N Vandenberg, San Antonio, Texas

Your patience with renovation is to be congratulated - keep those positive thought coming. Only thought on the retro hood - a lot of trouble to clean. Happy weekend!

Julie Farrar

There is no way that I would alter that range hood. From the materials used, it might be from the 30sor 40s. I'm a huge fan of preservation, and when I finish the renovations for my house no one should be able to tell what was original to the house and what is new (although I'm 100% in favor of new kitchen appliances. No refurbished stoves for me.) I can live without walk-in closets and jacuzzi tubs.

carole Hayden

No wonder you are slim, you walked a mile in the previous kitchen to prepare a meal. Hope the present one is more compact. The hotte, I would tear down and replace with a hood that is meant to also be a pot holder. Yours does not look stable enough for what you are using and don't you want your herbs, etc. to be noticed? Also, they need moving air around them in order to not mildew. Carole Hayden

Kathleen from Connecticut


What a great range hood, but I agree that it might be very hard to clean. Make sure that the grease does not build up in there and cause a fire. Maybe you can unhinge the doors to clean them.
I love hanging pots and feel of an open kitchen. Ours has cabinets which we installed when we renovated the kitchen but we did keep a metal rack with seven shelves on which sit all of our pots and pans and microwave. I wish that we would have been able to make a bigger kitchen but we just didn't have to space.
Renovations can me a bit nerve racking, but in the end it is all worth it. I think that it is great you have been able to create new environments every several years. You get to use your creativity you won't get tired of your surroundings. I don't know if you see it that way, but hopefully you enjoy your moves and you seem to make the most of them. Bonne chance.


Carolyn  Dahm,  Sharon, MA


Best of luck with your continued renovations. We only did a bit in our first house and now we're renting again so I haven't experienced what you are at the present moment. I'm sure everything will look beautiful and I hope to see it all someday! Can't wait to hear about your new vineyard and tastings in the future.

Jules and Kristin-when you have 45 or so minutes to spare, you should go to you tube and watch Rosemary and Thyme, Season 1, episode 2 "Arabica and the Early Spider" to see Rosemary's trusted Land Rover. A great chase scene at the end with the trusty vehicle. These ladies are so spunky and imagine you two to be just as spunky together (although hopefully not getting in a car chase or solving any murder mysteries!). :)

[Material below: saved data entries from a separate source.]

Lemma entries_live c this l b h :
  ptr_ this = Some l -> h !! l = Some b ->
  entries c this h = Some ({| p_loc := l; p_off := 0; p_const := c |}, h).
Proof.
  intros Hp Hl. unfold entries, hbind. now rewrite (deref_live _ _ _ _ Hp Hl).
Qed.

Lemma end_live c this l b n h :
  ptr_ this = Some l -> h !! l = Some b -> blk_header b !! 0%nat = Some n ->
  (p <- entries c this ;; k <- size this ;; hret (advance p k))%heap h
  = Some ({| p_loc := l; p_off := n; p_const := c |}, h).
Proof.
  intros Hp Hl Hn. unfold hbind.
  rewrite (entries_live c _ _ _ _ Hp Hl), (size_live _ _ _ _ _ Hp Hl Hn).
  reflexivity.
Qed.

(** *** Reading a range of elements *)

Lemma ptr_read_live l off c b x h :
  h !! l = Some b -> 0 <= off -> blk_entries b !! Z.to_nat off = Some x ->
  ptr_read {| p_loc := l; p_off := off; p_const := c |} h = Some (x, h).
Proof.
  intros Hl Hoff Hx. unfold ptr_read. simpl. rewrite Hl.
  destruct (decide (0 <= off)); [|lia]. now rewrite Hx.
Qed.

Lemma read_n_live k : forall off l c b h,
  h !! l = Some b -> 0 <= off ->
  (Z.to_nat off + k <= length (blk_entries b))%nat ->
  read_n k {| p_loc := l; p_off := off; p_const := c |} h
  = Some (take k (drop (Z.to_nat off) (blk_entries b)), h).
Proof.
  induction k as [|k IH]; intros off l c b h Hl Hoff Hlen.
  - reflexivity.
  - destruct (lookup_lt_is_Some_2 (blk_entries b) (Z.to_nat off)) as [x Hx]; [lia|].
    cbn [read_n]. unfold hbind.
    rewrite (ptr_read_live _ _ _ _ _ _ Hl Hoff Hx).
    unfold advance. cbn [p_loc p_off p_const].
    rewrite (IH (off + 1) l c b h Hl) by lia.
    unfold hret. rewrite (drop_S _ _ _ Hx).
    replace (Z.to_nat (off + 1)) with (S (Z.to_nat off)) by lia.
    reflexivity.
Qed.

Lemma elements_live this l b n h :
  ptr_ this = Some l -> h !! l = Some b -> well_formed b n ->
  elements this h = Some (take (Z.to_nat n) (blk_entries b), h).
Proof.
  intros Hp Hl (Hn & Hrange & Hlen). unfold elements, hbind.
  unfold begin_const, end_const.
  rewrite (entries_live true _ _ _ _ Hp Hl).
  rewrite (end_live true _ _ _ _ _ Hp Hl Hn).
  unfold iterate, same_array. cbn [p_loc p_off].
  destruct (decide (l = l /\ 0 <= n)) as [_|Hne]; [|exfalso; apply Hne; lia].
  rewrite (read_n_live _ 0 l true b h Hl) by lia.
  now rewrite Z.sub_0_r.
Qed.

(** *** Storing through a pointer *)

Lemma ptr_write_live l off b v h :
  h !! l = Some b -> 0 <= off ->
  (Z.to_nat off < length (blk_entries b))%nat ->
  ptr_write {| p_loc := l; p_off := off; p_const := false |} v h
  = Some (tt, <[l := with_entries b (<[Z.to_nat off := v]> (blk_entries b))]> h).
Proof.
  intros Hl Hoff Hlen. unfold ptr_write. cbn [p_loc p_off p_const]. rewrite Hl.
  destruct (decide _) as [_|Hne]; [reflexivity|]. exfalso. apply Hne. lia.
Qed.

(** A store through a pointer to const is ill-formed. *)
Lemma ptr_write_const p v h : p_const p = true -> ptr_write p v h = None.
Proof. intros Hc. unfold ptr_write. now rewrite Hc. Qed.

(** A store leaves every other allocation as it was. *)
Lemma ptr_write_other p v h h' l :
  ptr_write p v h = Some (tt, h') -> l <> p_loc p -> h' !! l = h !! l.
Proof.
  unfold ptr_write. destruct (p_const p); [discriminate|].
  destruct (h !! p_loc p) as [b|]; [|discriminate].
  destruct (decide _); [|discriminate].
  intros Heq Hne. inversion Heq; subst. now rewrite lookup_insert_ne.
Qed.

(** *** [std::copy_if] *)

(** With the predicate that is always true, [copy_if] over the values
    [xs] writes [xs], unchanged and in order, from the destination on. *)
Lemma copy_if_values_all (xs : list E) : forall off l b h,
  h !! l = Some b -> 0 <= off ->
  (Z.to_nat off + length xs <= length (blk_entries b))%nat ->
  copy_if_values xs {| p_loc := l; p_off := off; p_const := false |}
                 (fun _ => true) h
  = Some ({| p_loc := l; p_off := off + Z.of_nat (length xs); p_const := false |},
          <[l := with_entries b (overwrite (Z.to_nat off) xs (blk_entries b))]> h).
Proof.
  induction xs as [|x xs IH]; intros off l b h Hl Hoff Hlen.
  - cbn [copy_if_values length]. unfold hret.
    rewrite overwrite_nil, with_entries_id, (insert_id h l b Hl), Z.add_0_r.
    reflexivity.
  - cbn [copy_if_values length] in *. unfold hbind.
    rewrite (ptr_write_live _ _ _ x _ Hl Hoff) by lia.
    unfold advance. cbn [p_loc p_off p_const].
    set (b1 := with_entries b (<[Z.to_nat off := x]> (blk_entries b))).
    rewrite (IH (off + 1) l b1 (<[l := b1]> h)).
    + rewrite insert_insert_eq. do 2 f_equal.
      * f_equal. lia.
      * f_equal. unfold b1, with_entries, overwrite. cbn [blk_units blk_header blk_entries].
        f_equal.
        replace (Z.to_nat (off + 1)) with (S (Z.to_nat off)) by lia.
        rewrite (take_S_r _ _ x)
          by (apply list_lookup_insert_eq; lia).
        rewrite take_insert_ge by lia.
        rewrite drop_insert_lt by lia.
        rewrite <- app_assoc. cbn [app length].
        now replace (S (Z.to_nat off) + length xs)%nat
          with (Z.to_nat off + S (length xs))%nat by lia.
    + apply lookup_insert_eq.
    + lia.
    + unfold b1. cbn [with_entries blk_entries]. rewrite length_insert. lia.
Qed.

(** Reading the source through pointers into another allocation gives
    [copy_if] the values that allocation holds. *)
Lemma copy_if_pointers_values (pred : E -> bool) k : forall so ls cs bs d h,
  h !! ls = Some bs -> p_loc d <> ls -> 0 <= so ->
  (Z.to_nat so + k <= length (blk_entries bs))%nat ->
  copy_if_pointers k {| p_loc := ls; p_off := so; p_const := cs |} d pred h
  = copy_if_values (take k (drop (Z.to_nat so) (blk_entries bs))) d pred h.
Proof.
  induction k as [|k IH]; intros so ls cs bs d h Hs Hne Hso Hlen.
  - reflexivity.
  - destruct (lookup_lt_is_Some_2 (blk_entries bs) (Z.to_nat so)) as [x Hx]; [lia|].
    rewrite (drop_S _ _ _ Hx). cbn [take copy_if_pointers copy_if_values].
    unfold hbind at 1. rewrite (ptr_read_live _ _ _ _ _ _ Hs Hso Hx).
    unfold advance at 1. cbn [p_loc p_off p_const].
    replace (S (Z.to_nat so)) with (Z.to_nat (so + 1)) by lia.
    destruct (pred x).
    + unfold hbind. destruct (ptr_write d x h) as [[[] h1]|] eqn:Hw; [|reflexivity].
      apply IH; [|exact Hne|lia|lia].
      rewrite (ptr_write_other _ _ _ _ ls Hw); [exact Hs|congruence].
    + apply IH; [exact Hs|exact Hne|lia|lia].
Qed.

(** *** The constructors *)

Lemma fresh_not_live h : h !! fresh (dom h) = None.
Proof. apply not_elem_of_dom, is_fresh. Qed.

Lemma fresh_ne_live h l b : h !! l = Some b -> fresh (dom h) <> l.
Proof. intros Hl Heq. rewrite <- Heq, fresh_not_live in Hl. discriminate. Qed.

Lemma store_header_live this l b i v h :
  ptr_ this = Some l -> h !! l = Some b -> (i < length (blk_header b))%nat ->
  store_header this i v h
  = Some (tt, <[l := {| blk_units := blk_units b;
                        blk_header := <[i := v]> (blk_header b);
                        blk_entries := blk_entries b |}]> h).
Proof.
  intros Hp Hl Hi. unfold store_header, hbind.
  rewrite (deref_live _ _ _ _ Hp Hl).
  destruct (decide _); [reflexivity|lia].
Qed.

Section ClassFacts.
Variable C : fam_class E.

Lemma sized_spec n h :
  header_ok C n ->
  sized C n h
  = Some ({| ptr_ := Some (fresh (dom h)) |},
          <[fresh (dom h) := sized_block C n]> h).
Proof.
  unfold header_ok, sized, sized_block, FamStruct_ctor.
  set (m := count_param C n). set (u := to_size_t (units_for C m)).
  set (l := fresh (dom h)). intros Hhdr.
  unfold hbind.
  rewrite (store_header_live {| ptr_ := Some l |} l (zeroed (lay C) u)
             0 (to_u32 m) _ eq_refl (lookup_insert_eq _ _ _)).
  2:{ unfold zeroed; cbn [blk_header]. rewrite length_replicate.
      destruct (clears_flags C); lia. }
  rewrite insert_insert_eq. cbn [zeroed blk_units blk_header blk_entries].
  destruct (clears_flags C).
  - erewrite (store_header_live {| ptr_ := Some l |} l _ 1 0 _ eq_refl
                (lookup_insert_eq _ _ _)).
    2:{ cbn [blk_header]. rewrite length_insert, length_replicate. lia. }
    rewrite insert_insert_eq. reflexivity.
  - reflexivity.
Qed.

Have a great weekend and I can't wait to share this week's posts with Paul.

Much love to you,

Leslie NYC

If I were looking for a house and it had that hotte, I would want to throw money down right then for a down-payment. A builder friend of mine advises, "Buy something sound. The charm will come later." I would counter that the thing about old things is that they often have reasons for their construction as well as charm. Maybe glass is easier to clean, or was, than other surfaces. I am a windex queen, but switched to vinegar and water(with a drop of blue coloring for sentimental reasons) to be more ecologically sound. The hotte adds amazing warmth to the feel of the room.


I like the hotte, I'd save it if possible and practical. Also, like it when you entitle your story with an English word. I'm better at knowing the meaning of the French word than at coming up with the French word for the English, so it's good practice. I would have understood écorce right away, but had to think to come up with the French word for bark, peel, or rind.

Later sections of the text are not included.